なにより、会議をしていて必要以上に疲れなくなったことが嬉しいです。
これが実現できるとは、『サウンドトロン』、『OFF TONE マグネットパネルN』導入前には考えられなかったですね。
私としてはせっかく会議をしていても、音環境に課題があることによって話していることが頭に入ってきづらく、話し手としても不完全燃焼に終わってしまいます。その状況が改善されたことで、コミュニケーションも円滑になりましたし、結果的にそれが仕事の生産性を向上させることにも繋がっていると思います。

パナソニック 富永氏
製品導入前後で会議室の利用率を比較したところ、約5%ほど向上していました。
音の聞こえ方に不安のない方はもちろん、不安のある方も一緒に快適に利用できるということで、使えるシーンが増えたのだと思います。DEI(※2)の面からも効果的なソリューションだと感じます。
※2:DEI:Diversity(ダイバーシティ)、Equity(エクイティ)、Inclusion(インクルージョン)

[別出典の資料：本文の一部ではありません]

(** What is read from it. *)
Definition a_reading := Eval vm_compute in
  match CommandLine (OF:=known_flags) an_invocation with
  | Some (Parsed t _) => t
  | _ => (zeroFlags, zeroOthers (OtherFlags:=known_flags))
  end.
Lemma a_reading_read : CommandLine (OF:=known_flags) an_invocation = Some (Parsed a_reading ["--enable-http2"]).
Proof. vm_compute. reflexivity. Qed.

Lemma commandline_read_witness :
  ∃ t, CommandLine (OF:=known_flags) an_invocation = Some (Parsed t ["--enable-http2"]) ∧
    clusterConcurrency (fst t) = 4 ∧ machineConcurrency (fst t) = 10 ∧ enableHTTP2 (fst t) = false ∧
    ∃ settings sargs tail, an_invocation = sargs ++ tail ∧ spelling (allFlags (OF:=known_flags)) settings sargs ∧
      stops tail ["--enable-http2"].
Proof.
  exists a_reading. split_and!; [exact a_reading_read|reflexivity..|].
  destruct (proj1 (proj2 (commandline_read (ON:=known_flags_named) an_invocation _ _)) a_reading_read)
    as (settings & sargs & tail & _ & Ha & Hs & Ht & _).
  by exists settings, sargs, tail.
Defined.

Definition a_configuration : Flags := {|
  metricsAddr := ":8443"; probeAddr := ""; enableLeaderElection := true; secureMetrics := false;
  webhookCertPath := "/a=b"; webhookCertName := "--"; webhookCertKey := "k"; metricsCertPath := "";
  metricsCertName := "c"; metricsCertKey := "-"; enableHTTP2 := true; clusterConcurrency := -7;
  machineConcurrency := 2 ^ 63 - 1; watchFilter := "x y"; enableTracing := true;
  tracingSampleRate := Finite (5 # 8); profilerAddress := "localhost:6060" |}.

Lemma commandline_roundtrip_witness :
  machine_flags a_configuration ∧
  ∃ others, CommandLine (OF:=known_flags) (commandLineOf a_configuration) = Some (Parsed (a_configuration, others) []).
Proof.
  assert (machine_flags a_configuration) as H.
  { split_and!; [done..|]. exists 5, (-3). by split_and!. }
  split; [exact H|]. exact (commandline_roundtrip (ON:=known_flags_named) a_configuration H).
Defined.

Lemma process_admits_witness :
  ∃ m cluster machine machineTemplate clusterTemplate,
    Webhooks m = [CloudscaleClusterWebhook cluster cluster; CloudscaleMachineWebhook machine;
                  CloudscaleMachineTemplateWebhook machineTemplate;
                  CloudscaleClusterTemplateWebhook clusterTemplate] ∧
    Did (StartManager m) (Ok ()) ∈
      log (snd (process (OF:=known_flags) (RT:=smooth_runtime) smooth_env "cloudscale/v10" "dev" (λ _, "NaN")
                  an_invocation true ())).
Proof.
  set (s' := snd (process (OF:=known_flags) (RT:=smooth_runtime) smooth_env "cloudscale/v10" "dev" (λ _, "NaN")
                    an_invocation true ())).
  destruct (log s' !! 16%nat) as [e|] eqn:E; [|vm_compute in E; discriminate E].
  pose proof E as E'. vm_compute in E'. injection E' as <-. apply list_elem_of_lookup_2 in E.
  pose proof (process_admits (OF:=known_flags) (RT:=smooth_runtime) smooth_env "cloudscale/v10" "dev" (λ _, "NaN")
    (λ _, "") (λ _, "") an_invocation true () _ _ E ltac:(done)) as (rs & fs & _ & _ & c & mm & mt & ct & Hw & _).
  eexists _, c, mm, mt, ct. split; [exact Hw|exact E].
Defined.
(* ===== verification/LookFirst.v ===== *)
(** * Looking before creating

    Answers get lost, status gets lost, and every controller starts over from
    what it reads. What keeps it from creating a resource twice is that it looks
    for it first. This file shows, for every call that either controller makes in
    a whole reconcile, that a creation comes after a listing, in the same
    reconcile, that covers the resource and did not show it; and that a pool
    member is updated or removed only after it was listed. *)

From S2P Require Export ClusterCtl MachineCtl.

(** ** What warrants a call *)

Definition tags_of (req : CreateRequest) : TagMap :=
  match req with
  | CNetwork r => NetworkCreateRequest_Tags r
  | CSubnet r => SubnetCreateRequest_Tags r
  | CRouter r => RouterCreateRequest_Tags r
  | CServer r => ServerRequest_Tags r
  | CServerGroup r => ServerGroupRequest_Tags r
  | CLoadBalancer r => LoadBalancerRequest_Tags r
  | CPool r => LoadBalancerPoolRequest_Tags r
  | CListener r => LoadBalancerListenerRequest_Tags r
  | CHealthMonitor r => LoadBalancerHealthMonitorRequest_Tags r
  | CFloatingIP r => FloatingIPCreateRequest_Tags r
  end.

(** [user] are the tags that the specification of the reconciled machine gives. *)
Section warrant.
Context (user : TagMap).

(** The calls before a call that warrant it. A creation: a listing of that kind,
    by tags that the new resource carries, that showed none. A server is looked up
    by the tag of its machine and is created with the tags of the specification
    and that one; so it carries what was looked up, unless the specification gives
    that key itself, which the webhook refuses. A cluster has server groups of
    several names, so the listing may show some, but none of the wanted name and
    zone. *)
Definition warrant_create (pre : list Event) (req : CreateRequest) : Prop :=
  match req with
  | CServerGroup r => ∃ tags groups,
      EGroupList tags (Ok groups) ∈ pre ∧ tags ⊆ ServerGroupRequest_Tags r ∧
      ∀ g, g ∈ groups → ¬ (ServerGroup_Name g = ServerGroupRequest_Name r ∧
                           ServerGroup_Zone g = ServerGroupRequest_Zone r)
  | CServer r => ∃ namespace cluster,
      let key := MachineTagKey cluster in
      let tags := {[ key := namespace +:+ "/" +:+ cluster +:+ "/" +:+ ServerRequest_Name r ]} in
      EList KServer tags (Ok []) ∈ pre ∧ ServerRequest_Tags r = user ∪ tags ∧
      (user !! key = None → tags ⊆ ServerRequest_Tags r)
  | _ => ∃ tags ids,
      EList (kind_of req) tags (Ok ids) ∈ pre ∧ tags ⊆ tags_of req ∧ Forall (λ id, id = "") ids
  end.
(* ===== verification/Turns.v ===== *)
(** * Turns of the controller

    A reconcile is repeated until it is done, each time from what the one before
    has stored. This file holds what the results about many reconciles share: the
    environment that all of them need, a turn and a sequence of turns, and the rule
    that a sequence reaches its goal when each turn reaches it or has spent budget.
    Termination.v and Convergence.v apply it to clusters, MachineTurns.v and Hosting.v to
    machines. *)

From S2P Require Export ClusterCtl Settling.

Ltac spend := unfold FloatingIPsOf, RoutersOf; simpl; repeat (spend_step; simpl).
Ltac settle :=
  unfold FloatingIPsOf, RoutersOf; simpl; repeat (settle_step ltac:(spend); simpl);
  try solve [exact I|done|cbv beta in *; go_bools; congruence].

(** ** What every reconcile needs *)

(** The secret holds a token. *)
Definition holds_token (data : gmap string string) : Prop :=
  ∃ token, data !! TokenKey = Some token ∧ token ≠ "".

(** The secret that [GetToken] asks for. *)
Definition credentials_key (secretRef : string * string) (clusterNamespace : string) : string * string :=
  (secretRef.1, if bool_decide (secretRef.2 = "") then clusterNamespace else secretRef.2).

(** A platform that fails only as long as its budget lasts. The secrets named by
    [credentials] hold a token, once they can be read. *)
Class Environment `{P : Platform} := {
  healthy : World → Prop;
  budget : World → nat;
  credentials : string * string → Prop;
  gentle_secret key : gentle healthy budget (kube_GetSecret key);
  recovers_secret key : credentials key → recovers healthy budget holds_token never (kube_GetSecret key) }.

(** The same for the cluster object's patch. *)
Class ClusterEnvironment `{E : Environment} := {
  recovers_helper c : patch_NewClusterHelper c = Ok ();
  recovers_patch snapshot c ok : recovers healthy budget always never (patch_Cluster snapshot c ok) }.

#[export] Hint Resolve gentle_secret recovers_secret recovers_patch : recovery.

Section token.
Context `{E : Environment} {O : Type}.

Lemma GetToken_spends ref ns : respects (spends (O:=O) healthy budget) (GetToken ref ns).
Proof. unfold GetToken. spend. Qed.

Lemma GetToken_settles ref ns :
  credentials (credentials_key ref ns) → settles (O:=O) healthy budget always (GetToken ref ns).
Proof.
  intros Hkey. unfold credentials_key in Hkey.
  unfold GetToken. cbv zeta. apply (settles_bind _ _ holds_token); [spend| |intros data; spend|].
  - by apply settles_wrap, settles_call, recovers_secret.
  - intros data (token & -> & Hne). rewrite bool_decide_eq_false_2 by done. by apply settles_ret.
Qed.
End token.

Section turns.
Context `{CE : ClusterEnvironment}.
Context (cluster : Cluster).
Implicit Types (s : CState) (c : CloudscaleCluster) (w : World).

(** The scope that [reconcileOwned] makes. *)
Definition scopeOf (token : string) : ClusterScope := mkClusterScope P cluster (NewClient token).

(** The calls that store the cluster. *)
Definition persisted (e : Event) : option CloudscaleCluster :=
  match e with EPatchCluster _ c' _ (Ok _) => Some c' | _ => None end.

(** A reconcile of the stored object, and what is stored afterwards. *)
Definition turn (x : CloudscaleCluster * World) : CloudscaleCluster * World :=
  let s' := exec (reconcileOwned cluster) (mkSt x.1 x.2 []) in (stored persisted x.1 (log s'), world s').

(** The reconcile gets past its first lines. *)
Definition active c : Prop :=
  annotations_IsPaused cluster (CloudscaleCluster_Meta c) = false ∧
  credentials (credentials_key (CredentialsSecretRef c) (ObjectMeta_Namespace (CloudscaleCluster_Meta c))).

Abbreviation tspends := (spends (O:=CloudscaleCluster) (Ev:=Event) healthy budget).
Lemma quiet_unpatched evs : Forall quiet evs → Forall (unpatched persisted) evs.
Proof. intros H. eapply Forall_impl; [exact H|]. by intros []. Qed.

(** A turn on an active cluster, by what its body does: the goal [Φ] when nothing
    is spent, and [J] in any case. *)
Lemma turn_cases c w (Φ J : CloudscaleCluster → Prop) :
  healthy w → active c →
  (∀ token s, obj s = unpaused c → tspends s (exec (reconcileBody (scopeOf token)) s)) →
  (∀ token s, healthy (world s) → obj s = unpaused c →
     reaches budget (reconcileBody (scopeOf token)) s (λ _ s', Φ (obj s'))) →
  (∀ token s, obj s = unpaused c → J (obj (exec (reconcileBody (scopeOf token)) s))) →
  let x' := turn (c, w) in
  healthy x'.2 ∧ (x'.1 = c ∨ J x'.1) ∧ (Φ x'.1 ∨ budget x'.2 < budget w).
Proof.
  intros Hh [Hp Hkey] Hsp Hre HJ x'. subst x'. unfold turn, exec, reconcileOwned. rewrite bind_get. cbn [fst snd obj world log].
  rewrite Hp, modify_bind. cbn [obj world log]. fold (unpaused c).
  set (s0 := mkSt (unpaused c) w []).
  destruct (GetToken_spends (CredentialsSecretRef c) (ObjectMeta_Namespace (CloudscaleCluster_Meta c)) s0 Hh)
    as [Hh1 Hle].
  pose proof (GetToken_settles _ _ Hkey s0 Hh) as Htr.
  pose proof (GetToken_silent (CredentialsSecretRef c) (ObjectMeta_Namespace (CloudscaleCluster_Meta c)) s0)
    as (pre & Hl & HF).
  pose proof (GetToken_keeps id (CredentialsSecretRef c) (ObjectMeta_Namespace (CloudscaleCluster_Meta c)) s0)
    as Hk.
  unfold reaches, exec, result, keeps, id in *. unfold wrap, bind, get. simpl in *.
  destruct (GetToken _ _ s0) as [[token|e] s1]; simpl in *.
  2:{ rewrite Hl, stored_unpatched by (by apply quiet_unpatched, silent_quiet). split_and!; [done|by left|right].
      by destruct Htr as [?|(? & [=] & _)]. }
  unfold NewClusterScope. rewrite recovers_helper, Hk. simpl. fold (scopeOf token).
  match goal with |- context [closing (unpaused c) ?m s1] =>
    assert (closing (unpaused c) m s1 =
            patched (patch_Cluster (unpaused c)) (EPatchCluster (unpaused c)) (reconcileBody (scopeOf token)) s1) as ->
      by (assert (∀ A (k : CloudscaleCluster → CM A), bind get k s1 = k (unpaused c) s1) as Hg
            by (intros; by rewrite bind_get, Hk);
          unfold closing, patched, reconcileBody; rewrite Hg; reflexivity)
  end.
  edestruct (patched_reaches healthy budget persisted (patch_Cluster (unpaused c)) (EPatchCluster (unpaused c)))
    with (body := reconcileBody (scopeOf token)) (o := c) (given := True) (s := s1) (J := λ c' (_ : World), c' = c ∨ J c')
    as (Hh2 & Hle2 & HJ' & HΦ); [by intros ? ? []|intros; apply recovers_patch|done|by apply Hsp|
      by intros _; apply (Hre token s1)|by left|right; by apply (HJ token s1)|done|].
  split_and!; [done|done|]. unfold exec in *. destruct (HΦ I) as [?|?]; [right; lia|by left].
Qed.
End turns.
(* ===== verification/Termination.v ===== *)
(** * Deletion terminates

    A cluster that is being deleted is reconciled again and again, each time with
    an error or a request for another turn, until nothing is left. This file shows
    that this ends: the cloud and the API server may fail, lose answers and refuse
    deletions in any order, but if they do so only finitely often, then after
    that many turns and one more the cluster's finalizer is gone.

    "Finitely often" is a budget that the environment has ([Recovering]): a call
    that does not do its duty spends some of it. *)

From S2P Require Export Turns.

(** ** The environment of a deletion *)

(** Machines are gone sooner or later, and deleting what is gone already is no
    failure. *)
Class Recovering `{CE : ClusterEnvironment} := {
  recovers_machines ns labels :
    recovers healthy budget (Forall (λ m, serverID m = "")) never (kube_ListCloudscaleMachines ns labels);
  recovers_fip token id :
    recovers healthy budget always IsNotFound (svc_Delete (fip_service (FloatingIPs (NewClient token))) id);
  recovers_lb token id :
    recovers healthy budget always IsNotFound (svc_Delete (LoadBalancers (NewClient token)) id);
  recovers_groups token tags :
    recovers healthy budget always never (svc_List (ServerGroups (NewClient token)) tags);
  recovers_group token id :
    recovers healthy budget always IsNotFound (svc_Delete (ServerGroups (NewClient token)) id);
  recovers_router_get token id :
    recovers healthy budget always IsNotFound (svc_Get (router_service (Routers (NewClient token))) id);
  recovers_iface token router id :
    recovers healthy budget always IsNotFound (router_DeleteInterface (Routers (NewClient token)) router id);
  recovers_router token id :
    recovers healthy budget always IsNotFound (svc_Delete (router_service (Routers (NewClient token))) id);
  recovers_network token id :
    recovers healthy budget always (λ e, IsNotFound e && negb (isLBPoolMembersError e))
      (svc_Delete (Networks (NewClient token)) id) }.

#[export] Hint Resolve recovers_machines recovers_fip recovers_lb
  recovers_groups recovers_group recovers_router_get recovers_iface recovers_router recovers_network : recovery.

Section deletion.
Context `{R : Recovering}.
Context (cluster : Cluster) (token : string).
Implicit Types (s : CState) (c : CloudscaleCluster).

Abbreviation dscope := (scopeOf cluster token).

Abbreviation ssettles := (settles (O:=CloudscaleCluster) (Ev:=Event) healthy budget).
Abbreviation sspends := (spends (O:=CloudscaleCluster) (Ev:=Event) healthy budget).

(** *** Floating IP and load balancer *)

Lemma deleteFloatingIP_spends : respects sspends (deleteFloatingIP dscope).
Proof. unfold deleteFloatingIP, deleteFIPBody, sdk_Delete, Eventf. spend. Qed.
Lemma deleteLoadBalancer_spends : respects sspends (deleteLoadBalancer dscope).
Proof. unfold deleteLoadBalancer, deleteLBBody, sdk_Delete, Eventf. spend. Qed.
Lemma deleteServerGroups_spends : respects sspends (deleteServerGroups dscope).
Proof.
  unfold deleteServerGroups, getOwnedServerIDs, deleteServerGroup, listMachines, sdk_ListGroups, sdk_Delete. spend.
Qed.
Lemma deleteInterfaceStep_spends rs router acc i :
  respects sspends (deleteInterfaceStep dscope rs router acc i).
Proof. unfold deleteInterfaceStep. spend. Qed.
Lemma deleteRouterStep_spends acc rs : respects sspends (deleteRouterStep dscope acc rs).
Proof.
  unfold deleteRouterStep, deleteRouterInterfaces, sdk_Get, sdk_Delete, Eventf. spend.
  all: apply deleteInterfaceStep_spends.
Qed.
Lemma deleteNetworkStep_spends acc ns : respects sspends (deleteNetworkStep dscope acc ns).
Proof. unfold deleteNetworkStep, sdk_Delete, Eventf. spend. Qed.
Lemma reconcileDelete_spends : respects sspends (reconcileDelete dscope).
Proof.
  unfold reconcileDelete, retryOn, deleteRouters, deleteRoutersLoop, deleteNetwork, deleteNetworks. spend.
  all: auto using deleteFloatingIP_spends, deleteLoadBalancer_spends, deleteServerGroups_spends,
    deleteRouterStep_spends, deleteNetworkStep_spends.
Qed.

(** *** What each step achieves *)

Lemma deleteFloatingIP_settles : ssettles always (deleteFloatingIP dscope).
Proof. unfold deleteFloatingIP, deleteFIPBody, sdk_Delete, Eventf. settle. Qed.

Lemma deleteLoadBalancer_settles : ssettles always (deleteLoadBalancer dscope).
Proof. unfold deleteLoadBalancer, deleteLBBody, sdk_Delete, Eventf. settle. Qed.

(** The machines are gone, so no group holds a server of theirs. *)
Lemma deleteServerGroup_settles g : ssettles goes_on (deleteServerGroup dscope ∅ g).
Proof.
  unfold deleteServerGroup, sdk_Delete. cbv zeta.
  destruct (existsb _ _) eqn:Eo; [|settle].
  apply existsb_exists in Eo as (id & _ & Hid%bool_decide_eq_true_1). set_solver.
Qed.

Lemma getOwnedServerIDs_settles : ssettles (λ ids, ids = ∅) (getOwnedServerIDs dscope).
Proof.
  unfold getOwnedServerIDs, listMachines. settle_step ltac:(spend).
  apply (settles_bind _ _ (Forall (λ m, serverID m = ""))); [spend|settle_step ltac:(spend)|intros ?; spend|].
  { apply settles_call, recovers_machines. }
  intros ms Hms. apply settles_ret.
  assert (filter (λ id, id ≠ "") (serverID <$> ms) = []) as ->; [|done].
  induction Hms as [|m ms Hm _ IH]; [done|]. csimpl.
  rewrite filter_cons_False; [done|]. intros Hne. by apply Hne.
Qed.

Lemma deleteServerGroups_settles : ssettles always (deleteServerGroups dscope).
Proof.
  assert (∀ ids g, respects sspends (deleteServerGroup dscope ids g)) as Hg
    by (intros; unfold deleteServerGroup, sdk_Delete; spend).
  assert (respects sspends (getOwnedServerIDs dscope)) as Ho
    by (unfold getOwnedServerIDs, listMachines; spend).
  unfold deleteServerGroups, sdk_ListGroups.
  apply (settles_bind _ _ (λ ids, ids = ∅)); [by apply respects_wrap| |intros; spend; apply Hg|].
  { apply settles_wrap, getOwnedServerIDs_settles. }
  intros ids ->. settle_step ltac:(spend).
  apply (settles_bind _ _ always); [spend|settle_step ltac:(spend)|intros; spend; apply Hg|].
  { apply settles_call, recovers_groups. }
  intros groups _. apply (settles_bind _ _ goes_on); [spend; apply Hg| |intros; spend|by intros; apply settles_ret].
  apply settles_foreach; [apply Hg|]. intros g _. apply deleteServerGroup_settles.
Qed.

Definition no_errors {A} (acc : A * list error) : Prop := acc.2 = [].

Lemma deleteInterfaceStep_settles rs router acc i :
  no_errors acc → ssettles no_errors (deleteInterfaceStep dscope rs router acc i).
Proof. destruct acc as [rem errs]. intros H. unfold deleteInterfaceStep. settle. Qed.

Lemma deleteNetworkStep_settles acc ns :
  no_errors acc → ssettles no_errors (deleteNetworkStep dscope acc ns).
Proof. destruct acc as [rem errs]. intros H. unfold deleteNetworkStep, sdk_Delete, Eventf. settle. Qed.

Lemma deleteRouterInterfaces_settles rs : ssettles no_errors (deleteRouterInterfaces dscope rs).
Proof.
  unfold deleteRouterInterfaces, sdk_Get.
  assert (∀ router, respects sspends (foldM (deleteInterfaceStep dscope rs router) (RouterStatus_Interfaces rs) ([], [])))
    as Hf by (intros; spend; apply deleteInterfaceStep_spends).
  destruct (negb _); [by apply settles_ret|]. unfold RoutersOf. simpl.
  eapply settles_inspected; [apply recovers_router_get|intros [router|e]; spend; apply deleteInterfaceStep_spends| |].
  - intros router _. apply (settles_bind _ _ no_errors); [done| |intros []; spend|].
    + apply settles_foldM; [intros; apply deleteInterfaceStep_spends|apply deleteInterfaceStep_settles|done].
    + intros [rem errs] H. by apply settles_ret.
  - intros e ->. by apply settles_ret.
Qed.

Lemma deleteRouterStep_settles acc rs :
  no_errors acc → ssettles no_errors (deleteRouterStep dscope acc rs).
Proof.
  pose proof (deleteRouterStep_spends acc rs) as Hs.
  destruct acc as [rem errs]. intros H. unfold deleteRouterStep, sdk_Delete, Eventf in *.
  destruct (RouterStatus_RouterID rs == ""); [by apply settles_ret|].
  apply (settles_bind _ _ no_errors).
  - unfold deleteRouterInterfaces, sdk_Get. spend. apply deleteInterfaceStep_spends.
  - apply deleteRouterInterfaces_settles.
  - intros [? []]; spend.
  - intros [rs' errs'] H'. unfold no_errors in H'. simpl in H'. subst errs'. settle.
Qed.

Lemma errors_Join_settles errs : errs = [] → ssettles always (of_res (errors_Join errs)).
Proof. intros ->. by apply (settles_ret _ _ _ ()). Qed.

Lemma deleteRouters_settles : ssettles always (deleteRouters dscope).
Proof.
  unfold deleteRouters, deleteRoutersLoop. apply settles_deferred. settle_step ltac:(spend).
  apply (settles_bind _ _ no_errors); [spend; apply deleteRouterStep_spends| |intros []; spend|].
  - apply settles_foldM; [apply deleteRouterStep_spends|apply deleteRouterStep_settles|done].
  - intros [rem errs] H. settle. by apply errors_Join_settles.
Qed.

Lemma deleteNetwork_settles : ssettles always (deleteNetwork dscope).
Proof.
  unfold deleteNetwork, deleteNetworks. apply settles_deferred. settle_step ltac:(spend).
  apply (settles_bind _ _ no_errors); [spend; apply deleteNetworkStep_spends| |intros []; spend|].
  - apply settles_foldM; [apply deleteNetworkStep_spends|apply deleteNetworkStep_settles|done].
  - intros [rem errs] H. settle. by apply errors_Join_settles.
Qed.

Lemma retryOn_settles e msg (m : CM unit) :
  respects sspends m → ssettles always m → ssettles goes_on (retryOn e msg m).
Proof.
  intros Hm Hs s Hh. specialize (Hs s Hh). unfold reaches, retryOn, exec, result, bind, try in *.
  destruct (m s) as [[[]|err] s1]; simpl in *; [right; by eexists|].
  destruct Hs as [Hs|(a & [=] & _)]. left. by destruct (errors_Is err e).
Qed.

(** A whole reconcile of a deletion. *)
Lemma reconcileDelete_settles : ssettles (λ r, r = emptyResult) (reconcileDelete dscope).
Proof.
  assert (respects sspends (deleteRouters dscope)) as Hr
    by (unfold deleteRouters, deleteRoutersLoop; spend; apply deleteRouterStep_spends).
  assert (respects sspends (deleteNetwork dscope)) as Hn
    by (unfold deleteNetwork, deleteNetworks; spend; apply deleteNetworkStep_spends).
  pose proof deleteFloatingIP_spends. pose proof deleteLoadBalancer_spends.
  pose proof deleteServerGroups_spends. pose proof deleteFloatingIP_settles.
  pose proof deleteLoadBalancer_settles. pose proof deleteServerGroups_settles.
  pose proof deleteRouters_settles. pose proof deleteNetwork_settles.
  unfold reconcileDelete.
  repeat lazymatch goal with
  | |- settles _ _ _ (ret _) => by apply settles_ret
  | |- settles _ _ _ (bind _ _) => apply (settles_bind _ _ always);
      [unfold retryOn; spend; done|settle; done|intros ?; unfold retryOn; spend; done|intros ? _]
  | |- settles _ _ _ (bind_flow _ _) => apply settles_bind_flow;
      [unfold retryOn; spend; done|by apply retryOn_settles|intros ?; unfold retryOn; spend; done|]
  end.
Qed.
End deletion.

(** ** Turns of a deletion *)

Section termination.
Context `{R : Recovering}.
Context (cluster : Cluster).
Implicit Types (s : CState) (c : CloudscaleCluster) (w : World).

Definition deleting c : Prop :=
  is_Some (ObjectMeta_DeletionTimestamp (CloudscaleCluster_Meta c)) ∧ active cluster c.

(** What the body of such a reconcile leaves. *)
Lemma deletion_body token c s :
  deleting c → obj s = unpaused c →
  let s' := exec (reconcileBody (scopeOf cluster token)) s in
  exec (reconcileDelete (scopeOf cluster token)) s = s' ∧
  result (reconcileDelete (scopeOf cluster token)) s = result (reconcileBody (scopeOf cluster token)) s ∧
  (declared (obj s') = declared c ∨ ClusterFinalizer ∉ finalizers (obj s')) ∧
  (result (reconcileBody (scopeOf cluster token)) s = Ok emptyResult → ClusterFinalizer ∉ finalizers (obj s')).
Proof.
  intros [[t Ht] _] Hs s'. subst s'. unfold reconcileBody. rewrite exec_get, result_get, Hs.
  change (ObjectMeta_DeletionTimestamp (CloudscaleCluster_Meta (unpaused c)))
    with (ObjectMeta_DeletionTimestamp (CloudscaleCluster_Meta c)). rewrite Ht.
  split; [done|split; [done|]].
  destruct (reconcileDelete_run (scopeOf cluster token) s)
    as [[Hne [Hm _]]|(_ & s1 & s2 & s3 & s4 & s5 & _ & _ & _ & _ & _ & _ & ->)].
  - split; [left; by rewrite Hm, Hs|]. intros Hr. by destruct Hne.
  - assert (∀ c, ClusterFinalizer ∉ finalizers (removeFinalizer c)) as Hf.
    { intros c'. unfold finalizers, removeFinalizer. simpl. rewrite RemoveFinalizer_spec. tauto. }
    split; [right|intros _]; apply Hf.
Qed.

(** A turn finishes the deletion, or it leaves a cluster that is still being
    deleted and has spent budget. *)
Lemma deletion_turn c w :
  healthy w → deleting c → let x' := turn cluster (c, w) in
  healthy x'.2 ∧ (ClusterFinalizer ∉ finalizers x'.1 ∨ deleting x'.1 ∧ budget x'.2 < budget w).
Proof.
  intros Hh Hd. destruct (turn_cases cluster c w (λ c', ClusterFinalizer ∉ finalizers c')
    (λ c', declared c' = declared c ∨ ClusterFinalizer ∉ finalizers c')) as (Hh' & HJ & HΦ);
    [done|apply Hd|..].
  - intros token s Hs. destruct (deletion_body token c s Hd Hs) as (<- & _). apply reconcileDelete_spends.
  - intros token s Hhs Hs. destruct (deletion_body token c s Hd Hs) as (He & Hr & _ & Hfin).
    pose proof (reconcileDelete_settles cluster token s Hhs) as H. unfold reaches in *. rewrite <- He, <- Hr in *.
    destruct H as [?|(r & Hok & ->)]; [by left|right]. exists emptyResult. split; [done|]. by apply Hfin.
  - intros token s Hs. by destruct (deletion_body token c s Hd Hs) as (_ & _ & HJ & _).
  - split; [done|]. destruct HΦ as [?|Hlt]; [by left|].
    assert (declared (turn cluster (c, w)).1 = declared c ∨ ClusterFinalizer ∉ finalizers (turn cluster (c, w)).1)
      as [Hm|?]; [|right; split; [|done]|by left].
    { by destruct HJ as [->|]; [left|]. }
    revert Hm Hd. generalize (turn cluster (c, w)).1. intros c' [= Hm Hspec].
    unfold deleting, active, CredentialsSecretRef, spec in *. by rewrite Hm, Hspec.
Qed.

(** C5. Deletion terminates. Let a cluster that is being deleted, and not paused, be
    reconciled over and over, with the API server storing what each reconcile
    patches, and let others act on the world in between. If calls fail, lose
    their answers or still find machines only as often as the environment's
    budget allows, then within that many turns and one more a turn stores the
    cluster without its finalizer, and the object can go. *)
Theorem deletion_terminates (others : nat → World → World) c w :
  (∀ i w, healthy w → healthy (others i w) ∧ budget (others i w) ≤ budget w) →
  healthy w → deleting c →
  ∃ n, n ≤ S (budget w) ∧ ClusterFinalizer ∉ finalizers (fst (turns (turn cluster) others n (c, w))).
Proof.
  intros Ho. apply (turns_reach healthy budget (turn cluster) others (λ c _, deleting c) (λ c, ClusterFinalizer ∉ finalizers c));
    [done|done|]. apply deletion_turn.
Qed.
End termination.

また、なんといっても『サウンドトロン』、『OFF TONE マグネットパネルN』ともに工事が不要で、導入が簡単なのが良いですよね。
『OFF TONE マグネットパネルN 』は壁(スチールパーティション)に貼るだけですし、『サウンドトロン』に至ってはそこに置くだけという手軽さです。C工事ですらないという。この手軽さがあるからこそ、目的に応じてふたつを組み合わせることでより効果を生み出すという使い方も出来るのだと思います。
『サウンドトロン』は落ち着いた配色でオフィスに馴染むデザインですし、女性ひとりでも運べるくらいの重量感(重量4kg/本)です。
当社にオフィスのご相談にいらっしゃる方にご提案する際も非常に役立っています。
製品を入れている部屋とそうでない部屋では音の聞こえ方が全く違うので、実際に体験していただくことで、音の聞こえやすさがコミュニケーションや仕事に与える影響についてすぐに分かってもらえるという点でも、導入した価値が充分にあったと思います。

音環境ソリューション

―今回の取り組みで感じた可能性は?

パナソニック 富永氏
今回、DAIKENの音環境の測定・シミュレーション技術をもとに製品を導入したことで、私たちとDAIKENが連携することでのシナジー効果によって、これまでにない価値を生み出していくことが出来そうだと実感しました。
パナソニックが得意な電気音響、DAIKENが得意な建築音響を組み合わせることで、どちらか一方だけでは対応できなかった課題も解決していけるのではないでしょうか。
秋葉原テクニカルスペースに伺った際も音改善の体感といった非常に良い顧客体験をさせて頂いて、それが製品の導入にも繋がりましたし、私たち自身もお客様への価値訴求の仕方について、たくさんのヒントを頂きました。
今後は今よりももっと連携を深め、電気音響と建築音響を組み合わせたWell-Beingなオフィス環境づくりを追求していきたいと思います。

パナソニック「worXlab」

●施設データ
パナソニック株式会社エレクトリックワークス社
「worXlab」(パナソニック東京汐留ビル内)

パナソニック「worXlab」は、「『働く』を実験する」をテーマとしたライブオフィスです。オフィスワーカーがいきいきと健やかに働ける理想の環境を追求するため、WELL認証の指標に基づいた様々なソリューションが採用されています。
「Well-Being for workplace」をコンセプトに、すべての働く人がいつでも心地良く、健康的に過ごせる環境を提供し、多様な働き方に応じた働きやすさと生産性向上の両立を目指したニューノーマル時代の新しいオフィス空間です。